(Brief)
Look below for the lines from the one with "(** * FinSight: a" to the one with "modify (fun w => mkWorld v", and copy exactly those lines, both ends included.

*** Stored data

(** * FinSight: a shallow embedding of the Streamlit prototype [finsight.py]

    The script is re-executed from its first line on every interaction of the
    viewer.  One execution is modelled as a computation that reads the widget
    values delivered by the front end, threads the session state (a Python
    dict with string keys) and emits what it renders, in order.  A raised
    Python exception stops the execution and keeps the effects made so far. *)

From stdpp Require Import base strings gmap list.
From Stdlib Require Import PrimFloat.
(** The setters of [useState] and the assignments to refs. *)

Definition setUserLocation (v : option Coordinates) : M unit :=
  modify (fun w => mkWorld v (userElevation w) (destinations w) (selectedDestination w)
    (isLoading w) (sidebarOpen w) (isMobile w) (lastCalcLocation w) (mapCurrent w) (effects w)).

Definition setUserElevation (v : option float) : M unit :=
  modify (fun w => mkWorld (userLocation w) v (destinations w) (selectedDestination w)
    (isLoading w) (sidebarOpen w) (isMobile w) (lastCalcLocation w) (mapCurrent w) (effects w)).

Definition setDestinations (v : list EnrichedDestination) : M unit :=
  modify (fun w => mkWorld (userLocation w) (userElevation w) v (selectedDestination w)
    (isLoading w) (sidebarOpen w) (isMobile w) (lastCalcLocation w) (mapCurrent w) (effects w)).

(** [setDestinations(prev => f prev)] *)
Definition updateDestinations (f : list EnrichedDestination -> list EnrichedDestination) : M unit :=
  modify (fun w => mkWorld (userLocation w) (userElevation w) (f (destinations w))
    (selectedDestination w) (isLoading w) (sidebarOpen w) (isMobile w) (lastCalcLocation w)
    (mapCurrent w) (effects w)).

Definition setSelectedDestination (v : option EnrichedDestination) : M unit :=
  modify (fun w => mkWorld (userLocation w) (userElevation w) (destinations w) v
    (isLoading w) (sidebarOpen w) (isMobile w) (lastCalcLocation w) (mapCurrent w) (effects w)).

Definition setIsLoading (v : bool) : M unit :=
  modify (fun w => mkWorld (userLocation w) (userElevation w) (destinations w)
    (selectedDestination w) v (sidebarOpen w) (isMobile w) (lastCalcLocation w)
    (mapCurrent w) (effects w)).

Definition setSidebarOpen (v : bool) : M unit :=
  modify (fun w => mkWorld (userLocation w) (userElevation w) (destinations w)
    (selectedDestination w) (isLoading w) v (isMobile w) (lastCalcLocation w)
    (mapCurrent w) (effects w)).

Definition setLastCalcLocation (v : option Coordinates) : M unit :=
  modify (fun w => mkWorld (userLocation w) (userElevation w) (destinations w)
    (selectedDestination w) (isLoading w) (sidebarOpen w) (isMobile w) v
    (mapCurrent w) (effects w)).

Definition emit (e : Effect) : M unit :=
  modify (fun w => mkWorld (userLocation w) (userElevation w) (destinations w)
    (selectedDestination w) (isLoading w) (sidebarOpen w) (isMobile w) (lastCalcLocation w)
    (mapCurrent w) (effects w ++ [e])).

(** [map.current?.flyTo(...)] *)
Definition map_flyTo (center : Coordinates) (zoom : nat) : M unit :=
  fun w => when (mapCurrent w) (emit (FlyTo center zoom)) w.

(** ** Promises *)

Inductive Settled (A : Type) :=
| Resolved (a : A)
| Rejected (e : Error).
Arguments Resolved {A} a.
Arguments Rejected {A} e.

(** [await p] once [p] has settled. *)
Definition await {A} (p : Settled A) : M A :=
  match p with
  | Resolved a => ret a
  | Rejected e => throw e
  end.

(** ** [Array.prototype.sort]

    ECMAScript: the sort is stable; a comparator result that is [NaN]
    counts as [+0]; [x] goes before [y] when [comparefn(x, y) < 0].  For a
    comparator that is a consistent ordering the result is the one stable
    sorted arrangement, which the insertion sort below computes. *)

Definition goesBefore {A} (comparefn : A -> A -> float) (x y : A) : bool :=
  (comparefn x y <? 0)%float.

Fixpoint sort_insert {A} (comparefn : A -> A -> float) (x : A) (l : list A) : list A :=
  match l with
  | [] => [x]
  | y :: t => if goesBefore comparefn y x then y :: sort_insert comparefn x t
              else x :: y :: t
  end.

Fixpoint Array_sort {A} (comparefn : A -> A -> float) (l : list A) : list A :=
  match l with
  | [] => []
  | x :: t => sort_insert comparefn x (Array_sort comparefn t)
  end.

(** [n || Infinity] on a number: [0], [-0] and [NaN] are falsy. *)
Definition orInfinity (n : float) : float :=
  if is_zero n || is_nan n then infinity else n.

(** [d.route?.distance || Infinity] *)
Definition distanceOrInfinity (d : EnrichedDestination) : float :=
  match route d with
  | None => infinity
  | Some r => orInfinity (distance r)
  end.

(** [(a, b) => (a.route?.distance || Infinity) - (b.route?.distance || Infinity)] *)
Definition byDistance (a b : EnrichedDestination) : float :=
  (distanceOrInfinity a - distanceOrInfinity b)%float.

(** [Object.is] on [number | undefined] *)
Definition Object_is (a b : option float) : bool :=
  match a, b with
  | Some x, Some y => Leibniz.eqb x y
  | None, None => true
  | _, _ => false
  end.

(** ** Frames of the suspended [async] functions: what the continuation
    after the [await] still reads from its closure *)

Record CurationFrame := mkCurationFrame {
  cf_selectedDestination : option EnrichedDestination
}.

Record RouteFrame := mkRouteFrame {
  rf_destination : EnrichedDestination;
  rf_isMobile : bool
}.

******
*** Stored data

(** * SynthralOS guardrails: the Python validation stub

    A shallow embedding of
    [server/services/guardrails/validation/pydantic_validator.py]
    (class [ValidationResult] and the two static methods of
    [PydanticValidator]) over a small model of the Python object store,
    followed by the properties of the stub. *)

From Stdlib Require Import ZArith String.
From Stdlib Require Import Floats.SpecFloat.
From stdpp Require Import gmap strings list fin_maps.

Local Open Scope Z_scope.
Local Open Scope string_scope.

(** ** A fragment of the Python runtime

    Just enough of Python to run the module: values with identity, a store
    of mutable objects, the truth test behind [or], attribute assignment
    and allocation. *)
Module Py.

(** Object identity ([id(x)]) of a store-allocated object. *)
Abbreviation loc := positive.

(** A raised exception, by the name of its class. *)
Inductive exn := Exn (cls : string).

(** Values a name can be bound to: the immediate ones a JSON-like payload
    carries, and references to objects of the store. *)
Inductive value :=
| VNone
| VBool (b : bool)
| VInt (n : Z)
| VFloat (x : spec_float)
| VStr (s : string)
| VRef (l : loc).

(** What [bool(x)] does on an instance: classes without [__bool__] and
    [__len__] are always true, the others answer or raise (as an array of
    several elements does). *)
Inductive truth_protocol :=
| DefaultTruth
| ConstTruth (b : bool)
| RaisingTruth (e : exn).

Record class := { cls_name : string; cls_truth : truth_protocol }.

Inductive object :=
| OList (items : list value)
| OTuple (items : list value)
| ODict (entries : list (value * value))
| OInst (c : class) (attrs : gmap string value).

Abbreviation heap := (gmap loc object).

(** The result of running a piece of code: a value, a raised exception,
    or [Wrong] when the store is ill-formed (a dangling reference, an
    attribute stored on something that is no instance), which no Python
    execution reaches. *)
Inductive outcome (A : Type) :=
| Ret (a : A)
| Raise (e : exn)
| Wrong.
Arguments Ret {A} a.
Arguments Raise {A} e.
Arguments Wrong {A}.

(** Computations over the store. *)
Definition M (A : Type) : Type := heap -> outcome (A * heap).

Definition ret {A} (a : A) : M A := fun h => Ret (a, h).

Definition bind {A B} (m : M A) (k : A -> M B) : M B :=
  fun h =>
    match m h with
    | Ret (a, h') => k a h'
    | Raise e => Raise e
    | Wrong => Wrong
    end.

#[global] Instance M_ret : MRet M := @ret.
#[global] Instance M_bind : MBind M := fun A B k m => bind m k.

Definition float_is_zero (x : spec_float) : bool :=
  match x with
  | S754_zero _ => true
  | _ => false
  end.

******
*** Stored data

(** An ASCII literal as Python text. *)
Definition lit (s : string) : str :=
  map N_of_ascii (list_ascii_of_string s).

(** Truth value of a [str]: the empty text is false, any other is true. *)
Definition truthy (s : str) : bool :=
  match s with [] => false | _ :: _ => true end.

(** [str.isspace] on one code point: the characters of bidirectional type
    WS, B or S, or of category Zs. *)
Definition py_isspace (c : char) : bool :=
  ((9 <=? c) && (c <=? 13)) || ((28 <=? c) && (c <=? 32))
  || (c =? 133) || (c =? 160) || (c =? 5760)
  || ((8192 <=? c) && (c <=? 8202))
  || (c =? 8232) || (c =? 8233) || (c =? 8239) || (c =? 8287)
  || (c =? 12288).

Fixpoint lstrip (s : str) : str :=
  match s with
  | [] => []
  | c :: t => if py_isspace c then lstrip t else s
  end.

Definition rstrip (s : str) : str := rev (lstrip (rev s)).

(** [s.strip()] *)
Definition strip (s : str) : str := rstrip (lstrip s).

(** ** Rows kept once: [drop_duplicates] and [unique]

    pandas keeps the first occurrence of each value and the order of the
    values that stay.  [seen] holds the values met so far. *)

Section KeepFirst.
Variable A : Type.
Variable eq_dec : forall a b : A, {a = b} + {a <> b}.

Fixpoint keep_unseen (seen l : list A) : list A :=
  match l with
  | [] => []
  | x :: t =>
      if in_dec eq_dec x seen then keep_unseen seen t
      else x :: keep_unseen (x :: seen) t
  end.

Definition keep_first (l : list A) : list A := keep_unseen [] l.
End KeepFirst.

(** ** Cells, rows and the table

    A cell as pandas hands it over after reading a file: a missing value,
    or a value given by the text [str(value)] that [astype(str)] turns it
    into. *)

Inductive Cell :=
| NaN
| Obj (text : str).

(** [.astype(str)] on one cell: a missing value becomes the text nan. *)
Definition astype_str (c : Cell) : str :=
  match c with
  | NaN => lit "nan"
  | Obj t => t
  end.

******

(Answer to this exercise)
(** * FinSight: a shallow embedding of the Streamlit prototype [finsight.py]

    The script is re-executed from its first line on every interaction of the
    viewer.  One execution is modelled as a computation that reads the widget
    values delivered by the front end, threads the session state (a Python
    dict with string keys) and emits what it renders, in order.  A raised
    Python exception stops the execution and keeps the effects made so far. *)

From stdpp Require Import base strings gmap list.
From Stdlib Require Import PrimFloat.
(** The setters of [useState] and the assignments to refs. *)

Definition setUserLocation (v : option Coordinates) : M unit :=
  modify (fun w => mkWorld v (userElevation w) (destinations w) (selectedDestination w)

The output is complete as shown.